To illustrate the individual steps of the two bioinformatic pipelines (wf_alignment workflow of EPI2ME and APSCALE), they are shown graphically in Figure 2.
3. Results and Discussion
3.1. Results: Reference Samples and Standard Samples with ONT
3.1.1. ONT wf_alignment_workflow
The reference samples of Pistacia vera, Juglans regia, Prunus dulcis, Helianthus annuus, Pisum sativum, Corylus spp., and Cucurbita spp. were sequenced with the MinION and GridION flow cell R 10.4.1 (FLO-MIN114), the Spot-ON flow cell R9 (FLO-MIN106D), and the Flongle flow cell R 10.4.1 (FLO-FLG114) on the MinION Mk1C platform. For the evaluation the wf_alignment workflow of EPI2ME with the custom database was used (Table 2).

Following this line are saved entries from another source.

(** What [AppComponent] finds around itself: its injected services, the
    browser's local storage and [JSON.parse] ([None] is a SyntaxError), and
    the [emptySave] constant of the save reducer, given by its version
    number and its other properties. *)
Record Env : Type :=
  { authService : AuthService.t;
    databaseService : DatabaseService.t;
    localStorage : gmap string string;
    JSON_parse : string -> option Js.value;
    currentVersion : Qc;
    emptySave_rest : ISave }.

(** [emptySave], of [store/reducers/save.reducer]. *)
Definition emptySave (env : Env) : ISave :=
  <["version" := Js.VNum (currentVersion env)]> (emptySave_rest env).

(** ** app.component.ts *)

Module AppComponent.
Import DigimonActions.

(** The component's fields, with the actions it has dispatched to the
    store and the toasts it has handed to the message service. *)
Record t : Type :=
  { localStorageSave : Js.value;
    spinner : bool;
    hide : bool;
    noSaveDialog : bool;
    retryDialog : bool;
    showChangelog : bool;
    store : list action;
    messages : list Message }.

Definition set_localStorageSave (v : Js.value) (c : t) : t :=
  {| localStorageSave := v; spinner := spinner c; hide := hide c;
     noSaveDialog := noSaveDialog c; retryDialog := retryDialog c;
     showChangelog := showChangelog c; store := store c;
     messages := messages c |}.

Definition set_spinner (b : bool) (c : t) : t :=
  {| localStorageSave := localStorageSave c; spinner := b; hide := hide c;
     noSaveDialog := noSaveDialog c; retryDialog := retryDialog c;
     showChangelog := showChangelog c; store := store c;
     messages := messages c |}.

Definition set_hide (b : bool) (c : t) : t :=
  {| localStorageSave := localStorageSave c; spinner := spinner c; hide := b;
     noSaveDialog := noSaveDialog c; retryDialog := retryDialog c;
     showChangelog := showChangelog c; store := store c;
     messages := messages c |}.

Definition set_noSaveDialog (b : bool) (c : t) : t :=
  {| localStorageSave := localStorageSave c; spinner := spinner c;
     hide := hide c; noSaveDialog := b; retryDialog := retryDialog c;
     showChangelog := showChangelog c; store := store c;
     messages := messages c |}.

Definition set_retryDialog (b : bool) (c : t) : t :=
  {| localStorageSave := localStorageSave c; spinner := spinner c;
     hide := hide c; noSaveDialog := noSaveDialog c; retryDialog := b;
     showChangelog := showChangelog c; store := store c;
     messages := messages c |}.

Definition set_showChangelog (b : bool) (c : t) : t :=
  {| localStorageSave := localStorageSave c; spinner := spinner c;
     hide := hide c; noSaveDialog := noSaveDialog c;
     retryDialog := retryDialog c; showChangelog := b; store := store c;
     messages := messages c |}.

(** [this.store.dispatch(action)] *)
Definition dispatch (a : action) : Js.M t unit :=
  Js.modify (fun c =>
    {| localStorageSave := localStorageSave c; spinner := spinner c;
       hide := hide c; noSaveDialog := noSaveDialog c;
       retryDialog := retryDialog c; showChangelog := showChangelog c;
       store := store c ++ [a]; messages := messages c |}).

(** [this.messageService.add(message)] *)
Definition messageService_add (m : Message) : Js.M t unit :=
  Js.modify (fun c =>
    {| localStorageSave := localStorageSave c; spinner := spinner c;
       hide := hide c; noSaveDialog := noSaveDialog c;
       retryDialog := retryDialog c; showChangelog := showChangelog c;
       store := store c; messages := messages c ++ [m] |}).

(** [JSON.parse(text)] *)
Definition parse (env : Env) (text : string) : Js.M t Js.value :=
  match JSON_parse env text with
  | Some v => Js.ret v
  | None => Js.throw Js.SyntaxError
  end.

Definition storage_key : string := "Digimon-Card-Collector".

Definition checkForSave (env : Env) : Js.M t unit :=
  match localStorage env !! storage_key with
  | Some found =>
      if Js.truthy_string found
      then (v <- parse env found ;; Js.modify (set_localStorageSave v))%js
      else Js.modify (set_localStorageSave Js.VNull)
  | None => Js.modify (set_localStorageSave Js.VNull)
  end.

Definition startLoginOfflineDialog (env : Env) : Js.M t unit :=
  (cached <- Js.reads localStorageSave ;;
   if Js.truthy cached
   then
     save <- Js.lift (DatabaseService.checkSaveValidity (databaseService env)
                        cached (AuthService.userData (authService env))) ;;
     Js.modify (set_localStorageSave (Js.VObj save)) ;;
     dispatch (DigimonActions.loadSave save) ;;
     Js.modify (set_spinner false) ;;
     Js.modify (set_hide false)
   else
     Js.modify (set_spinner false) ;;
     Js.modify (set_noSaveDialog true))%js.

Definition startRetryDialog : Js.M t unit :=
  (Js.modify (set_spinner false) ;;
   Js.modify (set_retryDialog true))%js.

(** The callback [loadSave] subscribes to the fetch. *)
Definition loadSave_next (env : Env) (saveOrNull : option ISave)
  : Js.M t unit :=
  match saveOrNull with
  | None => startRetryDialog
  | Some save =>
      (Js.modify (set_spinner false) ;;
       Js.modify (set_hide false) ;;
       dispatch (DigimonActions.loadSave save) ;;
       Js.modify (set_showChangelog
                    (Js.strict_neq (Js.get save "version")
                                   (Js.get (emptySave env) "version"))) ;;
       dispatch (DigimonActions.setSave (Js.spread_with save "version"
                            (Js.get (emptySave env) "version"))))%js
  end.

(** The method [loadSave] of the component.  The subscriber runs when the
    fetch answers; its effect is composed here with the part that runs at
    once. *)
Definition loadSave (env : Env) : Js.M t unit :=
  (checkForSave env ;;
   if negb (AuthService.isLoggedIn (authService env))
   then startLoginOfflineDialog env
   else
     match AuthService.userData (authService env) with
     | None => Js.throw Js.TypeError
     | Some user =>
         Rx.subscribe
           (Rx.first (DatabaseService.loadSave (databaseService env)
                        (uid user) (AuthService.userData (authService env))))
           (loadSave_next env)
     end)%js.

Definition retry (env : Env) : Js.M t unit :=
  (Js.modify (set_spinner true) ;;
   Js.modify (set_retryDialog false) ;;
   loadSave env)%js.

Definition save_loaded : Message :=
  {| severity := "success"; summary := "Save loaded!";
     detail := "The save was loaded successfully!" |}.

Definition save_error : Message :=
  {| severity := "warn"; summary := "Save Error!";
     detail := "The save was not loaded!" |}.

(** [loadBackup]: the [onload] handler of the file reader, run on the text
    of the chosen file. *)
Definition loadBackup (env : Env) (result : string) : Js.M t unit :=
  Js.try_catch
    (parsed <- parse env result ;;
     save <- Js.lift (DatabaseService.checkSaveValidity (databaseService env)
                        parsed None) ;;
     dispatch (DigimonActions.loadSave save) ;;
     messageService_add save_loaded ;;
     Js.modify (set_retryDialog false) ;;
     Js.modify (set_spinner false) ;;
     Js.modify (set_hide false))%js
    (fun _ => messageService_add save_error).

(** The continuation [loginWithGoogle] attaches to the sign-in promise. *)
Definition loginWithGoogle_then : Js.M t unit :=
  (Js.modify (set_hide false) ;;
   Js.modify (set_noSaveDialog false) ;;
   Js.modify (set_retryDialog false))%js.

Definition createANewSave (env : Env) : Js.M t unit :=
  (Js.modify (set_hide false) ;;
   Js.modify (set_noSaveDialog false) ;;
   Js.modify (set_retryDialog false) ;;
   dispatch (DigimonActions.setSave (emptySave env)))%js.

For all samples, the assignment of the genus/species was correct. As only individual samples were sequenced, all content values should be at least 90%. This was not achieved with the Spot-ON flow cell R9 (FLO-MIN106D) in combination with the rapid sequencing kit 24 V9 (SQK-RBK-110.96). Therefore, it was decided not to pursue this kit/flow cell in further analysis. For all other rehearsals the 90% benchmark was achieved, except for Prunus dulcis with the Flongle flow cell and for Cucurbita spp. with both flow cells. For Cucurbita spp. the initial DNA isolates showed lower quality compared to the others, which may have contributed to the less accurate determination. For Prunus dulcis there was already in the previous trial a higher deviation [15]. However, this result is not shown for the MinION flow cell. In general, the results of the Flongle flow cell and the MinION flow cell did not differ significantly from each other for the reference samples. Even if the MinION flow cell produced much more data per sample (on average 344 Mb bases per sample compared to 21 Mb bases per sample), the quality of the bases/reads were adequate enough for both analyses. The values of the raw data are shown in Table 3. Despite the higher data volume, the percentage of passed reads was very similar (>84%) and the number of detected species remained comparable.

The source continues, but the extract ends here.